[tied] Re: Allofamy, allofams

From: tgpedersen
Message: 45263
Date: 2006-07-06

--- In cybalist@yahoogroups.com, Piotr Gasiorowski <gpiotr@...> wrote:
>
> On 2006-07-05 15:45, tgpedersen wrote:
>
> > I recall seeing a couple of names of creepi-crawlies which, oddly,
> > had we,- in Polish and a- or o- elsewhere. I'll look them up.
>
> If you mean <wa,z.> 'snake' (gen. <we,z.a>), the /v/ comes from the
> prothetic glide *w, obligatorily added before some rounded vowels, in
> particular nasal *oN, in the immediate ancestor of Polish (cf. Russ.
> uz^, without prothesis). The Slavic protoform was *oNz^I, which is
the
> same thing as Baltic *angis and Lat. anguis.

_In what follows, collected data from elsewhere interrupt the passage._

(** A maze against the template, cell by cell. *)
Definition mazeFaithful (m : Grid) : Prop :=
  Forall2 (Forall2 cellFaithful) createDefaultMap m.

(** Score, level and lives within their bounds. *)
Definition countersOk (s : GameState.t) : Prop :=
  (0 <= GameState.score s)%Z /\ (1 <= GameState.level s)%Z /\
  (GameState.lives s <= 3)%Z.

(** One step of the counters: the score does not drop, no life is
    gained, the level is kept. *)
Definition countersStep (s s' : GameState.t) : Prop :=
  (GameState.score s <= GameState.score s')%Z /\
  (GameState.lives s' <= GameState.lives s)%Z /\
  GameState.level s' = GameState.level s.

(** Every heading code stored in the game is one of 0..3. *)
Definition headingsOk (G : PacmanGame) : Prop :=
  (Pacman.direction (pacman G) < 4)%nat /\
  Forall (fun g => (Ghost.direction g < 4)%nat) (ghosts G).

(** What a tick keeps of a pursuer: its name, personality and body
    size, and the fact of having left the pen. *)
Definition samePursuer (g g' : Ghost.t) : Prop :=
  Ghost.name g' = Ghost.name g /\
  Ghost.personality g' = Ghost.personality g /\
  Ghost.size g' = Ghost.size g /\
  (Ghost.inGhostHouse g = false -> Ghost.inGhostHouse g' = false).

(** Speed, mode and power state of a pursuer agree: frightened goes
    with 0.6 of the game speed, outside the pen, under an active power
    state; any other mode goes with 0.8 of the game speed. *)
Definition ghostConsistent (active : bool) (g : Ghost.t) : Prop :=
  (Ghost.mode g = frightened ->
     Ghost.speed g = GAME_SPEED * (6 # 10) /\
     Ghost.inGhostHouse g = false /\ active = true) /\
  (Ghost.mode g <> frightened -> Ghost.speed g = GAME_SPEED * (8 # 10)).

Definition speedsOk (G : PacmanGame) : Prop :=
  Forall (ghostConsistent (GameState.powerPelletActive (state G))) (ghosts G).



(** No window resize among the events. *)
Definition noResize (evs : list Event) : bool :=
  forallb (fun e => match e with Resize _ _ => false | _ => true end) evs.

(** The bodies have the size they are given when the agents are
    created: 0.4 of the current grid size. *)
Definition bodiesFit (G : PacmanGame) : Prop :=
  0 < GRID_SIZE G /\
  Pacman.size (pacman G) = GRID_SIZE G * (4 # 10) /\
  Forall (fun g => Ghost.size g = GRID_SIZE G * (4 # 10)) (ghosts G).

(** Lives against the phase: one to three lives while playing or
    paused, none when the game is over. *)
Definition livesOk (s : GameState.t) : Prop :=
  ((GameState.current s = playing \/ GameState.current s = paused) /\
   (1 <= GameState.lives s <= 3)%Z) \/
  (GameState.current s = gameOver /\ GameState.lives s = 0%Z).

(** The lives and the phase after the pursuer loop, against before:
    untouched, or exactly one life lost. *)
Definition atMostOneLoss (s s' : GameState.t) : Prop :=
  (GameState.current s' = GameState.current s /\
   GameState.lives s' = GameState.lives s) \/
  (GameState.lives s' = (GameState.lives s - 1)%Z /\
   GameState.current s' =
     if (GameState.lives s - 1 <=? 0)%Z then gameOver else GameState.current s).



(** The random numbers a tape yields from its cursor on all lie in
    [0, 1), as those of [Math.random()] do. *)
Definition unitDraws (t : Tape) : Prop :=
  forall n, (cursor t <= n)%nat -> 0 <= draws t n /\ draws t n < 1.

(** A point of the canvas. *)
Definition onCanvas (G : PacmanGame) (p : Q * Q) : Prop :=
  0 <= fst p /\ fst p < CANVAS_WIDTH G /\ 0 <= snd p /\ snd p < CANVAS_HEIGHT G.


(* ------------------------------------------------------------------ *)
(** ** Class [CollisionSystem] ([js/ghost.js]) *)

(** [Math.sqrt(d2) <= r] *)
Definition sqrt_le (d2 r : Q) : bool := Qle_bool 0 r && Qle_bool d2 (r * r).

Module CollisionSystem.

(** A rectangle [{x, y, width, height}] and a circle [{x, y, radius}]. *)
Record Rect := mkRect { rx : Q; ry : Q; width : Q; height : Q }.
Record Circle := mkCircle { cx : Q; cy : Q; radius : Q }.

(** [aabbCollision(rect1, rect2)] *)
Definition aabbCollision (rect1 rect2 : Rect) : bool :=
  Qltb (rx rect1) (rx rect2 + width rect2) &&
  Qltb (rx rect2) (rx rect1 + width rect1) &&
  Qltb (ry rect1) (ry rect2 + height rect2) &&
  Qltb (ry rect2) (ry rect1 + height rect1).

(** [circleCollision(circle1, circle2)] *)
Definition circleCollision (circle1 circle2 : Circle) : bool :=
  let dx := cx circle1 - cx circle2 in
  let dy := cy circle1 - cy circle2 in
  sqrt_lt (dx * dx + dy * dy) (radius circle1 + radius circle2).

(** [pointInRect(point, rect)] *)
Definition pointInRect (point : Q * Q) (rect : Rect) : bool :=
  Qle_bool (rx rect) (fst point) &&
  Qle_bool (fst point) (rx rect + width rect) &&
  Qle_bool (ry rect) (snd point) &&
  Qle_bool (snd point) (ry rect + height rect).

(** [pointInCircle(point, circle)] *)
Definition pointInCircle (point : Q * Q) (circle : Circle) : bool :=
  let dx := fst point - cx circle in
  let dy := snd point - cy circle in
  sqrt_le (dx * dx + dy * dy) (radius circle).

(** [gridCollision(x, y, gameMap, gridSize)]: the cell code under a
    point, 0 outside the grid. *)
Definition gridCollision (x y : Q) (gameMap : Grid) (gridSize : Q) : Z :=
  match cellAt gameMap (floorDiv x gridSize) (floorDiv y gridSize) with
  | Some c => c
  | None => 0%Z
  end.

(** The five points [isValidPosition] probes, in its order. *)
Definition probePoints (x y size : Q) : list (Q * Q) :=
  [ (x - size, y - size); (x + size, y - size);
    (x - size, y + size); (x + size, y + size); (x, y) ].

(** [isValidPosition(x, y, size, gameMap, gridSize)]; the canvas is that
    of the configuration [G] carries. *)
Definition isValidPosition (G : PacmanGame) (x y size : Q) (gameMap : Grid)
    (gridSize : Q) : bool :=
  forallb
    (fun point =>
       if Qltb (fst point) 0 || Qle_bool (CANVAS_WIDTH G) (fst point) ||
          Qltb (snd point) 0 || Qle_bool (CANVAS_HEIGHT G) (snd point)
       then false
       else negb (gridCollision (fst point) (snd point) gameMap gridSize =? 1)%Z)
    (probePoints x y size).

(** [checkPacmanPelletCollision(pacman, gameMap, gridSize)]: the cell
    and its code, or nothing. *)
Definition checkPacmanPelletCollision (pacman : Pacman.t) (gameMap : Grid)
    (gridSize : Q) : option (Z * Z * Z) :=
  let gridX := floorDiv (Pacman.x pacman) gridSize in
  let gridY := floorDiv (Pacman.y pacman) gridSize in
  match cellAt gameMap gridX gridY with
  | Some cell =>
      if (cell =? 2)%Z || (cell =? 3)%Z then
        let cellCenterX := (inject_Z gridX + (1 # 2)) * gridSize in
        let cellCenterY := (inject_Z gridY + (1 # 2)) * gridSize in
        let dx := Pacman.x pacman - cellCenterX in
        let dy := Pacman.y pacman - cellCenterY in
        if sqrt_lt (dx * dx + dy * dy) (gridSize * (3 # 10))
        then Some (gridX, gridY, cell)
        else None
      else None
  | None => None
  end.

(** [checkPacmanGhostCollision(pacman, ghost)]: the pair in contact, or
    nothing (the [distance] field of the result is left out). *)
Definition checkPacmanGhostCollision (pacman : Pacman.t) (ghost : Ghost.t)
  : option (Pacman.t * Ghost.t) :=
  let dx := Pacman.x pacman - Ghost.x ghost in
  let dy := Pacman.y pacman - Ghost.y ghost in
  let minDistance := Pacman.size pacman + Ghost.size ghost in
  if sqrt_lt (dx * dx + dy * dy) (minDistance * (8 # 10))
  then Some (pacman, ghost)
  else None.

(** The object [createSpatialGrid] returns.  Its [grid] maps the key
    of a cell, the pair of its indices, to the objects stored there; a
    key that is absent holds nothing. *)
Record SpatialGrid (A : Type) := mkSpatialGrid {
  sgWidth : Z;
  sgHeight : Z;
  cellSize : Q;
  grid : Z -> Z -> list A
}.

Arguments mkSpatialGrid {A}.
Arguments sgWidth {A}.
Arguments sgHeight {A}.
Arguments cellSize {A}.
Arguments grid {A}.

(** [createSpatialGrid(width, height, cellSize)] *)
Definition createSpatialGrid {A} (w h cs : Q) : SpatialGrid A :=
  mkSpatialGrid (Qceiling (w / cs)) (Qceiling (h / cs)) cs (fun _ _ => []).

(** [clear()] *)
Definition clear {A} (g : SpatialGrid A) : SpatialGrid A :=
  mkSpatialGrid (sgWidth g) (sgHeight g) (cellSize g) (fun _ _ => []).

(** [insert(object, x, y)] *)
Definition insert {A} (object : A) (x y : Q) (g : SpatialGrid A) : SpatialGrid A :=
  let cellX := floorDiv x (cellSize g) in
  let cellY := floorDiv y (cellSize g) in
  mkSpatialGrid (sgWidth g) (sgHeight g) (cellSize g)
    (fun a b =>
       if (a =? cellX)%Z && (b =? cellY)%Z then grid g a b ++ [object]
       else grid g a b).

(** The offsets [-radius, ..., radius] of the two loops of [getNearby]. *)
Definition offsets (r : Z) : list Z :=
  map (fun i => (Z.of_nat i - r)%Z) (seq 0 (Z.to_nat (2 * r + 1))).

I got it from Wilczak: The Pre-Germanic Substrate. He posits a
substrate where *w- disappears before front vowel, thus
PIE *we:los > PGerm substr. *e:laz > German Aal, Eng eel, cf Baluchi
wal "worm" etc. This in contrast to the usual West European word Lat.
anguilla, OPruss. angurgis Pol. we,gorz from Lat. anguis "snake",
Polish wa,z. etc.
But it occurred to me that if was allofams *(w)ax- <> *(w)an, ->
*(w)a:- <> *(w)an,- the two words might be identical.
The /w/ in parenthesis since the set of allofams is derived by a
development *kWVnk- > *gWVnk- > *wVnk- > *Vnk-).

Is this prothetic glide rule exceptionless in its environment?